In a shocking new Tweet from the former Studio Head of Sledgehammer Games, Michael Condrey claims that publisher Activision is solely responsible for the controversial matchmaking and monetization systems which plague the Call of Duty franchise. When questioned regarding Infinity Ward's decision to not implement a Ranked Mode in Modern Warfare while reportedly having skill-based matchmaking, Condrey fired back, telling players to question Activision.
When Call of Duty: Advanced Warfare released in November of 2014, the title was very controversial - to say the least. As the first title to release from the Sledgehammer Games studio, expectations were high due to the massive popularity of Call of Duty: Black Ops 2, and the first dive into a futuristic setting for the franchise.
Despite the impressive sales, Advanced Warfare was met with many criticisms, one of which being what felt like an aggressive matchmaking system that only matched players of their skill level. On paper, you wouldn't be wrong to feel that this is a fair system to expect from a competitive shooter; But the Call of Duty community was not happy, and thus, the endless crusade against "SBMM" was born.
As the Studio Head, Michael Condrey was at the forefront of the backlash for the skill-based matchmaking system, as well as Supply Drops - a new random number generator based loot system, another first for the franchise. While the toxicity and backlash from the community continued throughout the title's primary lifecycle, neither Activision or Sledgehammer Games ever provided a statement on the matter more than claiming that matchmaking is and always will be primarily connection-based.

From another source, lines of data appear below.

(* ===== verification/IPNet.v ===== *)
(** * IP addresses and networks (Go's [net] and [net/netip])

    A [net.IP] is kept as the number of its 16-byte form; an IPv4 address is
    its IPv4-mapped value, so [ip.To4() != nil] is [is_v4].  Parsing and
    printing follow [netip.ParseAddr] and [netip.Addr.String]; the arithmetic
    helpers of the program ([addToIP], [addToIPv4], [decrementIP]) are here too
    because four packages use them. *)

From S2P Require Import Prelude GoStrings.
From Stdlib Require DecimalString.
Open Scope Z_scope.

Definition v4_prefix : Z := 0xffff * 2 ^ 32.

Definition ip_valid (ip : Z) : Prop := 0 ≤ ip < 2 ^ 128.

(** [ip.To4() != nil]. *)
Definition is_v4 (ip : Z) : bool := bool_decide (ip / 2 ^ 32 = 0xffff).

(** [net.IPv4(a, b, c, d)] for the 32-bit value [x]. *)
Definition of_v4 (x : Z) : Z := v4_prefix + x.
Definition v4_value (ip : Z) : Z := ip mod 2 ^ 32.

(** ** Printing *)

Definition hex_digit (d : Z) : ascii :=
  if bool_decide (d < 10) then byte_chr (48 + d) else byte_chr (87 + d).

Definition hex16 (g : Z) : string :=
  if bool_decide (g < 16) then String (hex_digit g) ""
  else if bool_decide (g < 256) then
    String (hex_digit (g / 16)) (String (hex_digit (g mod 16)) "")
  else if bool_decide (g < 4096) then
    String (hex_digit (g / 256)) (String (hex_digit (g / 16 mod 16)) (String (hex_digit (g mod 16)) ""))
  else
    String (hex_digit (g / 4096)) (String (hex_digit (g / 256 mod 16))
      (String (hex_digit (g / 16 mod 16)) (String (hex_digit (g mod 16)) ""))).

(** The eight 16-bit groups, most significant first. *)
Definition groups (ip : Z) : list Z :=
  (λ i, ip / 2 ^ (16 * i) mod 2 ^ 16) <$> [7; 6; 5; 4; 3; 2; 1; 0].

Definition of_groups (gs : list Z) : Z := fold_left (λ acc g, acc * 2 ^ 16 + g) gs 0.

Since the release of Advanced Warfare, many new Call of Duty titles have released, including Call of Duty: WWII - Sledgehammer Games' second primary installment into the series. All of which have had their share community feedback regarding the matchmaking systems.
When Studio Heads Michael Condrey and Glenn Schofield suspiciously departed from Sledgehammer Games and Activision in February of 2018, many fans expected to see their preferred, fully connection-based matchmaking systems return to the franchise. Unsurprisingly, this was not the case, especially with the recent release of Call of Duty: Modern Warfare - players are beginning to suspect that it may not be studio's at fault for these systems, as Condrey claims.
While Call of Duty has seen some extremely significant improvements in its monetization models with the release of Modern Warfare, some players can't help but feel that the matchmaking systems will never been addressed as they'd like. What are your thoughts on the idea of skill-based matchmaking in Call of Duty?